Generali, l’attivismo estero piace al mercato

Nella nuova era Geronzi, le Generali potrebbero pensare a consolidare la propria presenza all’estero: in territorio asiatico grazie all'acquisizione di alcune attività del colosso assicurativo americano Aig; mentre per il settimanale spagnolo Expansion c’è anche un dossier iberico, dove il Santander intende cedere le attività assicurative (Seguros). L'ipotesi Asia circolava ieri sui mercati e fino a un certo punto della seduta ha contribuito a dare slancio alle azioni sul mercato (+0,95% in chiusura). E non è stata respinta al quartier generale triestino del gruppo del Leone. Ma un portavoce ha spiegato che «è del tutto prematuro parlarne» e che, in ogni caso, Generali «punta sullo sviluppo a Est». Un atteggiamento che non esclude a priori la possibilità di un interesse, ma che tende a prendere tempo, in attesa che vengano definiti molti punti oscuri. Condizione fondamentale perché il gruppo possa riprendere in mano il dossier relativo a un'acquisizione degli asset filippini di Aig - per cui già nel febbraio del 2009 aveva presentato un'offerta - è che la casa madre statunitense, dopo il fallimento delle trattative con la britannica Prudential per una cessione in toto della sua divisione asiatica (Aia), decida di procedere con uno «spezzatino» delle attività e non con una quotazione in Borsa. Ipotesi, quest'ultima, considerata però dalla maggior parte degli osservatori come la più praticabile. Un po' perché, defilatasi Prudential, altri acquirenti per Aia in blocco non se ne vedono, ma un po' anche perché non sarebbe semplice venderla a pezzi.
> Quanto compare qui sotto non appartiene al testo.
(** * Chunked intraday download: a shallow embedding of
      [cryptos/update_short-term-30days.py] and
      [stocks/update_stocks_datasets.py]

    The first script builds an [IntradayDataDownloader] whose constructor
    resolves the lookback and the chunk size from the sampling interval,
    walks the lookback in chunks calling the market-data provider once per
    chunk, normalises every returned table and finally concatenates and
    de-duplicates them.  The second script asks the provider once for every
    ticker of [stocks.txt] and every interval, and saves what it gets.

    Conventions of the embedding.
    - A [pd.Timestamp] is the integer count of nanoseconds since the epoch,
      a [timedelta] the integer count of nanoseconds it spans.
    - The two readings of the wall clock ([pd.Timestamp.now()] in the
      constructor and in [adjust_dates]) are parameters.
    - The provider ([yf.download], [yf.Ticker(...).history]) is an oracle: a
      function from the arguments of the call to either a table or a raised
      exception.  Exceptions are those that [except Exception] catches.
    - What the code prints, and what it asks of the file system, is recorded
      as a list of events.
    - The modules [IntradayDataDownloader], [CryptoMain] and [StocksMain]
      give the course of the code when nothing raises outside a [try]:
      arithmetic on times is exact and the calls of the file system succeed.
      The modules [Effects] and [StocksEffects] give the constructor,
      [download] and the equities run with the exceptions that leave them:
      those of [datetime.timedelta] and of the arithmetic of [pd.Timestamp]
      in the constructor, and those of [os.makedirs], [os.getcwd], [to_csv]
      and of reading [stocks.txt], which are oracles too.  The loop of
      [download] computes on times exactly in both. *)

From stdpp Require Import base decidable option list strings gmap.
From Stdlib Require Import ZArith Ascii Lia.

Local Open Scope string_scope.
Local Open Scope list_scope.
Local Open Scope Z_scope.

(** ** Tables: the part of pandas the scripts rely on *)
Module Frame.

(** A column label is a plain name or a tuple of names; a tuple label comes
    from two-level columns such as [('Open', 'BTC-USD')] and always has a
    leading component. *)
Inductive label : Type :=
  | Name (s : string)
  | Tuple (first : string) (rest : list string).

(** Cell contents.  [NaN] is the missing value, [Stamp] a timestamp, [Num] a
    number (prices and volumes are only moved around, never computed on, so
    an integer payload stands for them), [Text] a string. *)
Inductive value : Type :=
  | NaN
  | Stamp (ns : Z)
  | Num (x : Z)
  | Text (s : string).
Insomma, malgrado la fase critica dei mercati finanziari, l'Ipo rappresenterebbe il modo più semplice e veloce per fare cassa e rimborsare allo Stato americano parte dei 132 miliardi di dollari presi a prestito nella fase acuta della crisi economica.
Lo sbarco in Borsa di Aia, sul listino di Hong-Kong, secondo quanto riportava ieri l'agenzia Bloomberg, potrebbe permettere ad Aig di incassare tra i 32 e i 36 miliardi di dollari. In ogni caso più dei 30,4 miliardi messi sul piatto da Prudential per rilevare la divisione asiatica, cifra che era risultata troppo lontana rispetto ai 35,5 miliardi richiesti dagli americani. «Aig - afferma una fonte vicina alle Generali - chiedeva troppo». Non a caso, la seconda condizione essenziale perché il Leone triestino possa riprendere in mano il dossier Aig è che il gruppo d’Oltreceano abbassi il prezzo di vendita. Come spiega un analista, «rilevare le attività filippine di Aig permetterebbe a Generali di rafforzarsi con una vera e propria rete distributiva in un Paese dove è già presente con accordi e joint venture». Nelle Filippine, infatti, Generali opera già attraverso due jv, Vita e Danni, con l'operatore locale Banco De Oro (Bdo), con cui ha anche sviluppato un canale bancassicurativo.
E proprio oggi si riunisce a Milano il comitato esecutivo delle Generali, che, stando alle indiscrezioni di Radiocor, dovrebbe affrontare tematiche di «ordinaria amministrazione» e in particolare dovrebbe avere tra i punti all'ordine del giorno «proposte relative al comitato per gli investimenti», oltre che un'informativa di aggiornamento sull'andamento della gestione, l'esame di «affari finanziari» e partecipazioni e degli «affari assicurativi». Il comitato esecutivo potrebbe proporre già oggi le nomine dei componenti del nuovo board per gli investimenti, presieduto dall'ad Giovanni Perissinotto, e stabilirne le modalità di funzionamento.